* _Task prompt_
Give back, word for word, the lines in the listing below from the one holding "Lemma monthDates_length now" down to the one holding "(** * Part III: further", both ends included.

* _Source material_
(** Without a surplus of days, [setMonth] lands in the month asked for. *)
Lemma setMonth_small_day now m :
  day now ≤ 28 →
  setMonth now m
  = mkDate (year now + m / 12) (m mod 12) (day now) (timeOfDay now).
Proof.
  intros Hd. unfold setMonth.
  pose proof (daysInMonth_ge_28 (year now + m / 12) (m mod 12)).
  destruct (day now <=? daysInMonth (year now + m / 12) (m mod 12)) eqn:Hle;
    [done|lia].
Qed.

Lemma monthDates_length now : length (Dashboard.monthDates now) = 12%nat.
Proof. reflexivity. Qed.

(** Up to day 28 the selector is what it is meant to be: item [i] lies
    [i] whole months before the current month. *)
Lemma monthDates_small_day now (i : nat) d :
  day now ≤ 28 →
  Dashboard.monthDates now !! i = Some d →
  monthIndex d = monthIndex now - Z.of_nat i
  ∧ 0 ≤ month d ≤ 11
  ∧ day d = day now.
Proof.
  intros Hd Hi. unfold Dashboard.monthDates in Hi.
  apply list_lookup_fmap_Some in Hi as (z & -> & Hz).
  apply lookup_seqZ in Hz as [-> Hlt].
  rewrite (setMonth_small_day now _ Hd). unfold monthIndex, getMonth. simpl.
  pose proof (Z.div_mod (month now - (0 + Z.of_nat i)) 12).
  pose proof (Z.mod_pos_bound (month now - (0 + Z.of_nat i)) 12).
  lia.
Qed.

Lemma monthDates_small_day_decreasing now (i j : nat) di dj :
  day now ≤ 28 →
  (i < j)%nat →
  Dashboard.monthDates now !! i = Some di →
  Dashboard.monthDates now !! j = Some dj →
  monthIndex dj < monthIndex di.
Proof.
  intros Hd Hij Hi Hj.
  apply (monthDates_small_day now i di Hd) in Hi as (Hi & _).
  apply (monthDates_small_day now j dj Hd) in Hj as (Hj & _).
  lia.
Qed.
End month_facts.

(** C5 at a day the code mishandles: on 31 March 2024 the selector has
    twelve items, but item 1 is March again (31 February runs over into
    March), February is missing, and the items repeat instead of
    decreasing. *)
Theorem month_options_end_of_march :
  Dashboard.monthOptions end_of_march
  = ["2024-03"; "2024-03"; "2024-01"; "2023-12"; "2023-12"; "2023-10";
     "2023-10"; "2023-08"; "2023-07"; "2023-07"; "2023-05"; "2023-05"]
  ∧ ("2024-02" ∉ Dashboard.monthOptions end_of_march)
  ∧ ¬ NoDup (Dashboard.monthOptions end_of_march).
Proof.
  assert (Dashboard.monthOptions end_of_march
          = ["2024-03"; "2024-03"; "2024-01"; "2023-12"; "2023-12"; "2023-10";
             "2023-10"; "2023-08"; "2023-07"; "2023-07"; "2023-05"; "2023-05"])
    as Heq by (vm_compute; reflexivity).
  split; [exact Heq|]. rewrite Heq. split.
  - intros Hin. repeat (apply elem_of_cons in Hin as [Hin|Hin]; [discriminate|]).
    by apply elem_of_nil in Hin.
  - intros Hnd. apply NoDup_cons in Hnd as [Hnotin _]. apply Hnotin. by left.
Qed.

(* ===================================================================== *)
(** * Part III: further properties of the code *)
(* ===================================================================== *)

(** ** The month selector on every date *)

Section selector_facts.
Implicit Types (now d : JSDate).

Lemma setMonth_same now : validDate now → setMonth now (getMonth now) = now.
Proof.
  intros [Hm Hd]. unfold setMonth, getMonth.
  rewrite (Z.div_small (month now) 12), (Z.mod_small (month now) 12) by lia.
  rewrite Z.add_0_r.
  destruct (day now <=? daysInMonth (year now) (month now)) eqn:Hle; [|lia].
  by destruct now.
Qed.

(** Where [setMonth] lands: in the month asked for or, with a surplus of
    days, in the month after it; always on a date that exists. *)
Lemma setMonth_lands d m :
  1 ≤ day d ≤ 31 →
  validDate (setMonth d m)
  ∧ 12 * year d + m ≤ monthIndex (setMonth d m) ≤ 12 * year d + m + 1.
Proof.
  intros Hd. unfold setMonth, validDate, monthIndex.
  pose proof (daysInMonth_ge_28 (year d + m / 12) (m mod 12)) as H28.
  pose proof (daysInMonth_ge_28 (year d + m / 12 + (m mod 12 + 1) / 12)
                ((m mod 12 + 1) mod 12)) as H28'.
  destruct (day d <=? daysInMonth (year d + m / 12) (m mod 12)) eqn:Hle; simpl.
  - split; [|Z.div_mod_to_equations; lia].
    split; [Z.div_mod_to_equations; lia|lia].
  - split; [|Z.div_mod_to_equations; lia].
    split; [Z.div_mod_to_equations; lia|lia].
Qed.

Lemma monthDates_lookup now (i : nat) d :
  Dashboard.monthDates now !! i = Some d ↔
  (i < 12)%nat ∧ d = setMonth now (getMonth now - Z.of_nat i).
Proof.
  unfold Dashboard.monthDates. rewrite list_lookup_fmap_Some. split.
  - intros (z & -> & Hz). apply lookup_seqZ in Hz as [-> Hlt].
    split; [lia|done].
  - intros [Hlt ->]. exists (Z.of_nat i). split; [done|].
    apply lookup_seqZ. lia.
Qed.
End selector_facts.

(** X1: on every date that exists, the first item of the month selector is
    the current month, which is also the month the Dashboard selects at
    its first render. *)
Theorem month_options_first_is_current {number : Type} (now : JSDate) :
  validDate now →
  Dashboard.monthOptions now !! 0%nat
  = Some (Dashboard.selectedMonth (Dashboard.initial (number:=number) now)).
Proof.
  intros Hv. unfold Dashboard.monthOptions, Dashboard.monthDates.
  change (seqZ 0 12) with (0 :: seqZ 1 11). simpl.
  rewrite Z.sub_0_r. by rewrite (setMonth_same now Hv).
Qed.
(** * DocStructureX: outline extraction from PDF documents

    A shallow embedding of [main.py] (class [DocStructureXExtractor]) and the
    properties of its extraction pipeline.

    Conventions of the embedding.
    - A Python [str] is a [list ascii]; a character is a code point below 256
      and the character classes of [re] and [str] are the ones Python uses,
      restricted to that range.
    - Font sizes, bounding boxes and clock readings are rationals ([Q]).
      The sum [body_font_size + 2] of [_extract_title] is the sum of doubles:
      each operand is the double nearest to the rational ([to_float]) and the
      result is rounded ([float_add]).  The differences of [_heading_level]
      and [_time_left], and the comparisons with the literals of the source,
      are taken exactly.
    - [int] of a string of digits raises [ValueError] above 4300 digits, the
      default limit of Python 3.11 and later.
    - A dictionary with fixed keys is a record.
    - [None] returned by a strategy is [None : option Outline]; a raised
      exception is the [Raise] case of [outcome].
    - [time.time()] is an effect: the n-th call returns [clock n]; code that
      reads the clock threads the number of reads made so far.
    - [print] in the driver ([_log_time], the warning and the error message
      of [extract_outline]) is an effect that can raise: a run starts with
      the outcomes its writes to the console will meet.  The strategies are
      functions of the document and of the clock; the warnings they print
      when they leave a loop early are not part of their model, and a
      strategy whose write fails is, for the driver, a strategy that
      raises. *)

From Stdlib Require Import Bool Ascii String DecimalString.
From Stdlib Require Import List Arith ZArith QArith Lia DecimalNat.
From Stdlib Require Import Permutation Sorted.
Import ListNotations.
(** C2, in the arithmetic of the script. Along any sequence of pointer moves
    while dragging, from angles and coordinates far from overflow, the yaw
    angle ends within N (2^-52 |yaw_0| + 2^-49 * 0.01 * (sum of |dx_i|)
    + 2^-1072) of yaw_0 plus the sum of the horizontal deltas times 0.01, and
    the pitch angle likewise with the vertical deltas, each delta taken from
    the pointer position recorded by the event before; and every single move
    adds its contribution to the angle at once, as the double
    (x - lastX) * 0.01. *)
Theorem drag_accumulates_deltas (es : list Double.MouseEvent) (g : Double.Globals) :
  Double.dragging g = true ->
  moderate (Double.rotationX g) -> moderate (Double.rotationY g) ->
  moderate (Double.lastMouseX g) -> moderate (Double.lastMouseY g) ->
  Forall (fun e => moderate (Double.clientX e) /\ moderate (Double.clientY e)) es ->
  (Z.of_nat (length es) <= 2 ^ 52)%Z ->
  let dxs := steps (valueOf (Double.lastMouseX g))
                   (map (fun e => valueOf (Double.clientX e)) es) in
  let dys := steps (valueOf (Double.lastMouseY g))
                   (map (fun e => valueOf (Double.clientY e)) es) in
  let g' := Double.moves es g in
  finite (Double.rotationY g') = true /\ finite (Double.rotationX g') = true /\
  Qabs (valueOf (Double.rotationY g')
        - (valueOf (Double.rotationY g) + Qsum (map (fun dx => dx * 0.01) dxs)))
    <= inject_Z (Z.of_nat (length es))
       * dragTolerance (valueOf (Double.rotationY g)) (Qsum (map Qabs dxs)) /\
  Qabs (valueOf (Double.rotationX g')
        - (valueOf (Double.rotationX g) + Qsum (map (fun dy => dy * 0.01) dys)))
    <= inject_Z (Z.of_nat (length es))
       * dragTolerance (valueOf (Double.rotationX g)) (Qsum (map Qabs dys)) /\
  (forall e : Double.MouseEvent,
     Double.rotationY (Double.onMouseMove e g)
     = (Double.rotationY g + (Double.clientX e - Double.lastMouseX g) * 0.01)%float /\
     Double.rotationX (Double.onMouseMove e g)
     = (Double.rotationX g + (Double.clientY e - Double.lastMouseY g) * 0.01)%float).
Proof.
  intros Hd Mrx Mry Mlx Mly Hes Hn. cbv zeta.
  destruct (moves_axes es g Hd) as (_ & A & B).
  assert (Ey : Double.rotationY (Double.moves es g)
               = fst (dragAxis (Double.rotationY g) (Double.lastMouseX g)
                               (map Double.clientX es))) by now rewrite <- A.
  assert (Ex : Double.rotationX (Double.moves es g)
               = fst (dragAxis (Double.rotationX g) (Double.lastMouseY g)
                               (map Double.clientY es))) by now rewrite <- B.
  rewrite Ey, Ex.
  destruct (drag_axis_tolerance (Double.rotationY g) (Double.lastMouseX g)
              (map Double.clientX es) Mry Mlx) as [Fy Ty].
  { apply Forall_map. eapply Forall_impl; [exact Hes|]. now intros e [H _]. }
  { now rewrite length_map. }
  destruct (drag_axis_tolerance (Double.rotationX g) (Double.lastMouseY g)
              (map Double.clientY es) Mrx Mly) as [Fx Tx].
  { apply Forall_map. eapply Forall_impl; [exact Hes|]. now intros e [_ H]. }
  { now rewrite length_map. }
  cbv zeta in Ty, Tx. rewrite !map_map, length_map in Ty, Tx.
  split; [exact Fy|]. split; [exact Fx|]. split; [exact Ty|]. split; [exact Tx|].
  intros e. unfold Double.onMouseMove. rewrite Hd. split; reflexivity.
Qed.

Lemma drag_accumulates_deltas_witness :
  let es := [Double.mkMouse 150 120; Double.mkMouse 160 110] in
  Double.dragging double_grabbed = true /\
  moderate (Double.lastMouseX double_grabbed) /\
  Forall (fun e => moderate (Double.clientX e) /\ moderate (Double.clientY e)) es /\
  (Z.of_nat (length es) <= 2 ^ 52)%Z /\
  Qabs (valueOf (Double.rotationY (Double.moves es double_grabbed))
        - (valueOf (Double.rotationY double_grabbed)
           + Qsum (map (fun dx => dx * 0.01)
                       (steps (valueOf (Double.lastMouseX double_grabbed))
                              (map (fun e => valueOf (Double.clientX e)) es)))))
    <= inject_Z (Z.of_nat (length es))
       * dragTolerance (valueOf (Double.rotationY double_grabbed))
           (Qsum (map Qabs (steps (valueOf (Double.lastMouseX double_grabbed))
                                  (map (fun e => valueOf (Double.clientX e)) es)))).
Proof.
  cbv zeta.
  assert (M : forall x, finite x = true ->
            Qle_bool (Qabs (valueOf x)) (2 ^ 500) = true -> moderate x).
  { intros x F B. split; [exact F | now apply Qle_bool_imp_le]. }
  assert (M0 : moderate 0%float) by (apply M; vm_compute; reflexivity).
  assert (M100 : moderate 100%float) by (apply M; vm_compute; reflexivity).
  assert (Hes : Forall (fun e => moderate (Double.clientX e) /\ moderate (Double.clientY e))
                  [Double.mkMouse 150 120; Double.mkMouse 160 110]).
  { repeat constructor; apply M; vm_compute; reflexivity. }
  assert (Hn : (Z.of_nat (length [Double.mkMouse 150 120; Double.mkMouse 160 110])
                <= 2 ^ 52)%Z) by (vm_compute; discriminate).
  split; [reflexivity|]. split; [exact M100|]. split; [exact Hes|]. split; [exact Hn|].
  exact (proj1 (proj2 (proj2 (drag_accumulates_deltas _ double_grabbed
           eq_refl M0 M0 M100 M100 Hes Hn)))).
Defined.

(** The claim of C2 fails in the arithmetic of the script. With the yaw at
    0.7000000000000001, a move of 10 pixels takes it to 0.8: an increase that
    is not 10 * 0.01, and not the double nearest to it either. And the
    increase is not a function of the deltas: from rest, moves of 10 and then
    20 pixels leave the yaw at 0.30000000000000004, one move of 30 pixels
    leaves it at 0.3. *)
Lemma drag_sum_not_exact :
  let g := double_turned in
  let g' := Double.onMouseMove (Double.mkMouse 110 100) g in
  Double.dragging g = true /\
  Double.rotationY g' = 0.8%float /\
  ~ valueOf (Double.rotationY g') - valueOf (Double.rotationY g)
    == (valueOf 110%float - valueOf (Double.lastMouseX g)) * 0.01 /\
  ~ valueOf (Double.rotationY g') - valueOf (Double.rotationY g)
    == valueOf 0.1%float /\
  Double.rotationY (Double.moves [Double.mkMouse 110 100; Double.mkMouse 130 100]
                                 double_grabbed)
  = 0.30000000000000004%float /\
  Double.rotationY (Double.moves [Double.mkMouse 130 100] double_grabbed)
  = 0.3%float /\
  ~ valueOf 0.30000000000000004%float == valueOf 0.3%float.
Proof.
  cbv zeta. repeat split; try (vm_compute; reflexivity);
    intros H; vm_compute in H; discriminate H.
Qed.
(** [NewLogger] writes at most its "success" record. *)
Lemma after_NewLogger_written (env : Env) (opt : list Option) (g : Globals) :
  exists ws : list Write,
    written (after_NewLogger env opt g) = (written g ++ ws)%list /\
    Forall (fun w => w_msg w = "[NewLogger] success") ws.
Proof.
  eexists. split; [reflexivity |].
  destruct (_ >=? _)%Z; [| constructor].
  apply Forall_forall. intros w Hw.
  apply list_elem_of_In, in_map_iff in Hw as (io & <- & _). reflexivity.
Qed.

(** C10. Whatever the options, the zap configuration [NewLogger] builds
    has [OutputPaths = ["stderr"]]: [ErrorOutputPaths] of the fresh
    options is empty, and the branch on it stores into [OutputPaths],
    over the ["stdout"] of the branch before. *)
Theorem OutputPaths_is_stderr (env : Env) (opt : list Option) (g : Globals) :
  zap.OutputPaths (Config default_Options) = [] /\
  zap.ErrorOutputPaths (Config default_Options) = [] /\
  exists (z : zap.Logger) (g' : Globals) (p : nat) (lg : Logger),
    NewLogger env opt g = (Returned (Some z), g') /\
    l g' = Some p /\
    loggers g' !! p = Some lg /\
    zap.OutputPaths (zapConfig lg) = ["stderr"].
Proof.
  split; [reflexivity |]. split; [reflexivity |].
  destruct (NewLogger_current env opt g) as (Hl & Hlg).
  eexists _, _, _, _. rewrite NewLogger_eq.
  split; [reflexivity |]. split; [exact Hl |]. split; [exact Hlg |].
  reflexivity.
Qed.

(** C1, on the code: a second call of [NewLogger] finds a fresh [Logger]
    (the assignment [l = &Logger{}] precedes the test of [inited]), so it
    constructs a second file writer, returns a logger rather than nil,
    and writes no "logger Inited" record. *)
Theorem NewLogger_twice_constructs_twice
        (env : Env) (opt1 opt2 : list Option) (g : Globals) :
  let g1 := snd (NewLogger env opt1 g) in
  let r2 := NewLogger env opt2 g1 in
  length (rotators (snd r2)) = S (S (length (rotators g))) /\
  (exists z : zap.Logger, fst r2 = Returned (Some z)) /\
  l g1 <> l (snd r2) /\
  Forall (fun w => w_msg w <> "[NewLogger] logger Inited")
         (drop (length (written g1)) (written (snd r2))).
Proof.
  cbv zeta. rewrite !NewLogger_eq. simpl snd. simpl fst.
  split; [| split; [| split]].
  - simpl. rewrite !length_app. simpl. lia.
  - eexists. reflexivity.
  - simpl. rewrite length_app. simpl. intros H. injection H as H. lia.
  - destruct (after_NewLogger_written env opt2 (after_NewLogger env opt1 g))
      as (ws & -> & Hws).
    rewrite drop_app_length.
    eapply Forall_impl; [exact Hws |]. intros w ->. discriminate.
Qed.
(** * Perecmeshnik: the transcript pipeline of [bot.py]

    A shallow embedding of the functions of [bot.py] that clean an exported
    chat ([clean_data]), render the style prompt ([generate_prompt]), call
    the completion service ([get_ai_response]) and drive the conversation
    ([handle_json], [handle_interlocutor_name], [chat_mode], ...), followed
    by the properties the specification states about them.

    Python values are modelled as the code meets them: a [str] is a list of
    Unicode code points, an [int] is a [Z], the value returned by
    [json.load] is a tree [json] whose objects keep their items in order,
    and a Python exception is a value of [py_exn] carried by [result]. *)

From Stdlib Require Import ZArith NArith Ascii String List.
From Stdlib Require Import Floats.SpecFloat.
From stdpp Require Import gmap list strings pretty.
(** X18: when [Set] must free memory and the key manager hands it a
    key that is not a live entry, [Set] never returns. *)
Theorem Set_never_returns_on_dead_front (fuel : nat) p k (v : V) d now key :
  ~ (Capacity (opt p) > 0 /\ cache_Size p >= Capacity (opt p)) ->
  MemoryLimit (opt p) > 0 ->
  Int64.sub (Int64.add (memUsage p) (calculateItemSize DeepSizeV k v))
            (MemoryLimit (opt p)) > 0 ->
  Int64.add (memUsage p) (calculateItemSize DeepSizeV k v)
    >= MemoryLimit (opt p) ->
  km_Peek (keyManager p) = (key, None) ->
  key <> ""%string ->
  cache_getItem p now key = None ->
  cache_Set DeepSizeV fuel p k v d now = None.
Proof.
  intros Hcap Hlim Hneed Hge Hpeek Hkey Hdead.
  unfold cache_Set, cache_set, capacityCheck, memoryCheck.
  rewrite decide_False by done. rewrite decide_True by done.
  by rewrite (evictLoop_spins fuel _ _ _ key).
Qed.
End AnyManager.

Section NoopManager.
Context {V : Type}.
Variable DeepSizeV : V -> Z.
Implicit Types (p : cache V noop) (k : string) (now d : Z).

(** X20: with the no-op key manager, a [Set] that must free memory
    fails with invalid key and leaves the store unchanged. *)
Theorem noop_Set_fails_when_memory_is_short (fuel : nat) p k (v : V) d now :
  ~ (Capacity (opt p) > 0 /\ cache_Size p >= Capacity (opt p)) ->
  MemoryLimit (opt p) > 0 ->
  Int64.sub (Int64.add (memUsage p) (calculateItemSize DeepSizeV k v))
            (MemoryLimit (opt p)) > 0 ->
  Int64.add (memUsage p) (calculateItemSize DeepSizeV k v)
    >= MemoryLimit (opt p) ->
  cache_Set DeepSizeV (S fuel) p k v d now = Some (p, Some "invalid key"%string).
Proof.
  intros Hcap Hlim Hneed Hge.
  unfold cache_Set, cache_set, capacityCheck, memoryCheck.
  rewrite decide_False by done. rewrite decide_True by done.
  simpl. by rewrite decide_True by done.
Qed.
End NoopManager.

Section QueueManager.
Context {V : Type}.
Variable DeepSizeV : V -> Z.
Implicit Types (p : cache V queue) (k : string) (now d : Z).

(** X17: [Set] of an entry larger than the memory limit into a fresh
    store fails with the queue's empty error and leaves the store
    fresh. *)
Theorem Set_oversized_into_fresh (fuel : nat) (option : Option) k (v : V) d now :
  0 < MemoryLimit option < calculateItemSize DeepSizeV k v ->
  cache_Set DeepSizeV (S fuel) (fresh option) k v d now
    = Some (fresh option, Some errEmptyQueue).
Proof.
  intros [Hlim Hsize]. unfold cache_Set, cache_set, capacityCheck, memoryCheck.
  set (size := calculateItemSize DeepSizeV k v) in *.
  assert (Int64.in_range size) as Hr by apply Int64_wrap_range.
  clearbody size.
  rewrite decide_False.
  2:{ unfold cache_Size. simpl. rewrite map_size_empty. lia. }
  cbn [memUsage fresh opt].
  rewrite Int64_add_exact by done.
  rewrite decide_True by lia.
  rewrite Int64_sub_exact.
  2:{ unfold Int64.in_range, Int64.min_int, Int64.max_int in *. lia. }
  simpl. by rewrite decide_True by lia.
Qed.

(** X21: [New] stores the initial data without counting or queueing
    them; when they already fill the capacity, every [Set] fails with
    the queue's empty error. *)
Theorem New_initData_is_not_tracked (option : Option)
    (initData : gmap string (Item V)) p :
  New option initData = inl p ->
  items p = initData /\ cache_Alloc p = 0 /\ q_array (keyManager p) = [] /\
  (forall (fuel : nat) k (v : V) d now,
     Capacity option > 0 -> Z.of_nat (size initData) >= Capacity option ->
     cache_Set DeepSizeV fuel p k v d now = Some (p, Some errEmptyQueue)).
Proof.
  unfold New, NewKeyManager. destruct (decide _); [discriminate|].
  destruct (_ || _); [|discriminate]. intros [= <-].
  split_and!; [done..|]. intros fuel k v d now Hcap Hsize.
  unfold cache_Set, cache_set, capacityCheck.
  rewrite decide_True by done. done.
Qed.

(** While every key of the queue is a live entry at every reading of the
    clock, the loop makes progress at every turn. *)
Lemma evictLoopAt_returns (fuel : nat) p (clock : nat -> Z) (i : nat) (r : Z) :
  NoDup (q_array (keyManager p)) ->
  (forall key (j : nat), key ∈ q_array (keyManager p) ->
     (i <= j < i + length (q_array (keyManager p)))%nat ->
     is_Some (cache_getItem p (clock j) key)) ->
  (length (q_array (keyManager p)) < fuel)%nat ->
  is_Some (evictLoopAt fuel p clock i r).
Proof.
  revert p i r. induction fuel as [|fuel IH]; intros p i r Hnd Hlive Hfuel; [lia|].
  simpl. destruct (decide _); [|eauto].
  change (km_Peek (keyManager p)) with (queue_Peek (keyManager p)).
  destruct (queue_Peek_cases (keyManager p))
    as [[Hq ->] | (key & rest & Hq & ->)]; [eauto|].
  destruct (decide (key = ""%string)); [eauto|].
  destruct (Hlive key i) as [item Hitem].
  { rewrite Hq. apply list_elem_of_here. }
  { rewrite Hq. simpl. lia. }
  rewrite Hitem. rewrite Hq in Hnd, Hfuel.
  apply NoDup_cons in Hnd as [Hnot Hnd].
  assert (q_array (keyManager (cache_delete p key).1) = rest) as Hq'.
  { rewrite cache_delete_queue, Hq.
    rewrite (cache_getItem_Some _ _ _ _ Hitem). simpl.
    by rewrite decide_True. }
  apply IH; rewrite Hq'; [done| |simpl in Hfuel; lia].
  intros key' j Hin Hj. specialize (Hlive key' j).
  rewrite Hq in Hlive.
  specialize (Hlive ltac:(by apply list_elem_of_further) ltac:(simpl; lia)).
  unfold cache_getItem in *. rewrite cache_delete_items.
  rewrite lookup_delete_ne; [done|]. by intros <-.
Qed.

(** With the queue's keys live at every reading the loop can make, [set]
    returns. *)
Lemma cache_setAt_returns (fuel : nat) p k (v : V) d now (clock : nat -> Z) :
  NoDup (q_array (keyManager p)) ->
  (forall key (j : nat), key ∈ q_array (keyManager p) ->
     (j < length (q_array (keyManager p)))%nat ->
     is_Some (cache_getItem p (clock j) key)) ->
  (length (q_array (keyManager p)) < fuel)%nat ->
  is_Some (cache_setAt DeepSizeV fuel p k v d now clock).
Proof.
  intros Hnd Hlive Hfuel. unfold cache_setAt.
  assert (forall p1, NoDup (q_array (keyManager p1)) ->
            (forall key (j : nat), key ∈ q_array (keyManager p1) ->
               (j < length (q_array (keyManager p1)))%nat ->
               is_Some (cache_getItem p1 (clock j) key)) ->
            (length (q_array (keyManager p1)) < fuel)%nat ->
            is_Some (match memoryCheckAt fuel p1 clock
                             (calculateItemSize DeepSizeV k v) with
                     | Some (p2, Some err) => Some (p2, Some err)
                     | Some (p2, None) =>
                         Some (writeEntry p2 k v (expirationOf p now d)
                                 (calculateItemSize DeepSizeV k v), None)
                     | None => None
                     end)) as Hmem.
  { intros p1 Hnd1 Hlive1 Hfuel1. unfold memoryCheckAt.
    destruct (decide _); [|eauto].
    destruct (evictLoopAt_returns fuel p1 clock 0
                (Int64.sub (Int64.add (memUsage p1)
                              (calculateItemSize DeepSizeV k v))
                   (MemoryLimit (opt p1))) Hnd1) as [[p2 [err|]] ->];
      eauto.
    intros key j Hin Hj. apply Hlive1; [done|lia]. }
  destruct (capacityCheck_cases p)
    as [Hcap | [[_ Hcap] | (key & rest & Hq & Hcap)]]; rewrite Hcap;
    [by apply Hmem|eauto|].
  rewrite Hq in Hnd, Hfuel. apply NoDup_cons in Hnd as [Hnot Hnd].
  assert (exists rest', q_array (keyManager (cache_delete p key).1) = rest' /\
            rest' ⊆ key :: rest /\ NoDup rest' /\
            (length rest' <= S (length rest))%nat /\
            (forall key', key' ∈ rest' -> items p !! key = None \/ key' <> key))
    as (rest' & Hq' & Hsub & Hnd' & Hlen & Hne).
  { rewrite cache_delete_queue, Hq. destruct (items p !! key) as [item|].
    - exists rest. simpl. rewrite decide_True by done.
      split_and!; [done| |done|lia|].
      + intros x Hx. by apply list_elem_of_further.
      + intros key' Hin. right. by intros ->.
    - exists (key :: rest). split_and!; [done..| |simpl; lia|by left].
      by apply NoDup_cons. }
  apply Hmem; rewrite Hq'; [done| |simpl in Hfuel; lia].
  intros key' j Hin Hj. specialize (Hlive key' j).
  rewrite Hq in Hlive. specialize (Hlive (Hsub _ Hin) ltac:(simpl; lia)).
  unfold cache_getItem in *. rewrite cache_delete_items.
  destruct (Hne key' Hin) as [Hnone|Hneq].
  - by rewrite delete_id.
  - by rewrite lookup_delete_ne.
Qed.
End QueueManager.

* _Result of this task_
Lemma monthDates_length now : length (Dashboard.monthDates now) = 12%nat.
Proof. reflexivity. Qed.

(** Up to day 28 the selector is what it is meant to be: item [i] lies
    [i] whole months before the current month. *)
Lemma monthDates_small_day now (i : nat) d :
  day now ≤ 28 →
  Dashboard.monthDates now !! i = Some d →
  monthIndex d = monthIndex now - Z.of_nat i
  ∧ 0 ≤ month d ≤ 11
  ∧ day d = day now.
Proof.
  intros Hd Hi. unfold Dashboard.monthDates in Hi.
  apply list_lookup_fmap_Some in Hi as (z & -> & Hz).
  apply lookup_seqZ in Hz as [-> Hlt].
  rewrite (setMonth_small_day now _ Hd). unfold monthIndex, getMonth. simpl.
  pose proof (Z.div_mod (month now - (0 + Z.of_nat i)) 12).
  pose proof (Z.mod_pos_bound (month now - (0 + Z.of_nat i)) 12).
  lia.
Qed.

Lemma monthDates_small_day_decreasing now (i j : nat) di dj :
  day now ≤ 28 →
  (i < j)%nat →
  Dashboard.monthDates now !! i = Some di →
  Dashboard.monthDates now !! j = Some dj →
  monthIndex dj < monthIndex di.
Proof.
  intros Hd Hij Hi Hj.
  apply (monthDates_small_day now i di Hd) in Hi as (Hi & _).
  apply (monthDates_small_day now j dj Hd) in Hj as (Hj & _).
  lia.
Qed.
End month_facts.

(** C5 at a day the code mishandles: on 31 March 2024 the selector has
    twelve items, but item 1 is March again (31 February runs over into
    March), February is missing, and the items repeat instead of
    decreasing. *)
Theorem month_options_end_of_march :
  Dashboard.monthOptions end_of_march
  = ["2024-03"; "2024-03"; "2024-01"; "2023-12"; "2023-12"; "2023-10";
     "2023-10"; "2023-08"; "2023-07"; "2023-07"; "2023-05"; "2023-05"]
  ∧ ("2024-02" ∉ Dashboard.monthOptions end_of_march)
  ∧ ¬ NoDup (Dashboard.monthOptions end_of_march).
Proof.
  assert (Dashboard.monthOptions end_of_march
          = ["2024-03"; "2024-03"; "2024-01"; "2023-12"; "2023-12"; "2023-10";
             "2023-10"; "2023-08"; "2023-07"; "2023-07"; "2023-05"; "2023-05"])
    as Heq by (vm_compute; reflexivity).
  split; [exact Heq|]. rewrite Heq. split.
  - intros Hin. repeat (apply elem_of_cons in Hin as [Hin|Hin]; [discriminate|]).
    by apply elem_of_nil in Hin.
  - intros Hnd. apply NoDup_cons in Hnd as [Hnotin _]. apply Hnotin. by left.
Qed.

(* ===================================================================== *)
(** * Part III: further properties of the code *)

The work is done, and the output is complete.